When the banks collapsed, Odey was ideally placed, short in their shares - having predicted they would fall. The one bank he did not touch was Northern Rock - his wife, Nichola, was a non-executive director. Nevertheless, some sections of the media and politicians highlighted the connection and accused him of profiteering from the misfortune of others.

Odey shrugs when this is put to him. 'We're jobbers,' he says. For every short trade he does, there is someone else taking the opposite view. It's also, he says, what hedging is, covering yourself if shares should drop.

Where the misinterpretation arises is when it's assumed the hedge fund is somehow responsible for driving down the shares. That does not occur, he insists - he does not peddle negative information or, worse, fiction, designed to harm a company. 'There is a great difference between taking a bet, which is what we do, and wishing that something will fail or, even worse, making sure it fails.'

The family connection arose again when Odey did go long, in Barclays. He bought when the bank's shares had slumped to 50p. Soon afterwards, they began climbing, reaching 380p. That was thanks to Varley, his brother-in-law, pulling off an audacious rescue - finding Middle Eastern backing rather than turning to the Government for help. Inevitably, some said that Odey must have known what was unfolding.

Absolutely not, he says. 'Most people were precluded from going long because the market was so volatile - they simply could not take the risk.' Odey could, and he was convinced that the shares at 50p were a steal, that Barclays had a strong, solid business.

'The truth is that Varles (as he calls Varley) is the most regular guy in the world, he would never say or hint at anything. Likewise, if those who say this knew me or Nichola they would know we're never tiring of conversation and we don't talk about things like that.'

He confesses to being 'saddened' by how his industry is viewed. There is nothing sinister about hedge funds, he says. Yes, they can make lots of money but they can also lose it. Unfortunately, they cloak themselves in secrecy, which gives the impression of having something to hide. He concedes the industry could do a great deal better when it comes to explaining itself to the business community and the public.

He's shown signs of dabbling in politics - he's backed anti-EU campaigners in Ireland and is closely involved with the Conservative Party. Like many other hedgies, he's also threatened to leave this country, relocate to a tax haven and avoid the 50% higher-rate tax. Odey looks suddenly sheepish. He does believe the tax system is incredibly inefficient, he says.

But in truth, I suspect, he knows the notion of Crispin Odey living anywhere other than dear old England is difficult to countenance, whatever the tax rate and however poor the public image of his industry may be. Hence the sheepishness. How would he live for a start? The restaurants of Geneva and Monaco are not known for supplying steak and kidney pie with loin of beef on the side.

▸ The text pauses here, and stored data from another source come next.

(* ===== verification/RadioTheory.v ===== *)
(** * Theory of the radio's requests and responses

    Parameters and their answers, the raw form of a request, and the two tasks. *)

From Stdlib Require Import ZArith Lia.
From S2P Require Import Prelude Pack PackDerive Async RadioRaw RadioRawTheory Radio.

#[local] Open Scope Z_scope.

Import Radio.

(** ** Answers *)

Definition type_of (v : RadioParamValue) : RadioParamType :=
  match v with ValueU16 _ => TypeU16 | ValueU32 _ => TypeU32 | ValueU64 _ => TypeU64 end.

(** A parameter value is within its type. *)
Definition value_ok (v : RadioParamValue) : Prop :=
  match v with
  | ValueU16 x => in_width 16 (uint_val x)
  | ValueU32 x => in_width 32 (uint_val x)
  | ValueU64 x => in_width 64 (uint_val x)
  end.

Lemma array_from_be_Ok n data x :
  array_from_be n data = Ok x <-> length data = n /\ from_be_bytes data = x.
Proof.
  unfold array_from_be. case_decide; split; try done.
  - by intros [= <-].
  - by intros [_ ->].
  - by intros [? _].
Qed.

Lemma be_bytes_iff n data x :
  bytes_ok data ->
  (length data = n /\ from_be_bytes data = x) <->
  (in_width (8 * Z.of_nat n) x /\ data = to_be_bytes n x).
Proof.
  intros Hd. split.
  - intros [<- <-]. split; [by apply from_be_bytes_range|by rewrite to_from_be_bytes].
  - intros [Hx ->]. by rewrite length_to_be_bytes, from_to_be_bytes.
Qed.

To present a more human face for the hedge fund industry and encourage others to do the same

To ensure he extracts as high a price as possible from his ex-father-in-law, Rupert Murdoch, on BSkyB

To take long positions in stocks and actively encourage and help build the companies in which the shares are held

To make even more money for himself and his clients


1959: born in Yorkshire, went to Harrow School and Oxford University, studied history and economics

1983: joined Framlington fund managers, having qualified as a barrister and never practised

1985: left for Barings International

1991: started Odey Asset Management, after leaving Barings

1994: lost heavily after taking a wrong bet on interest rates, saw many clients leave, spent the next five years restoring his reputation

2008: sitting on short position in shares of British banks, although not Northern Rock, where his wife, Nichola, was a director

2009: raked in huge profits from having gone long on Barclays stock

2010: threatened to leave the UK over 50% higher-rate tax.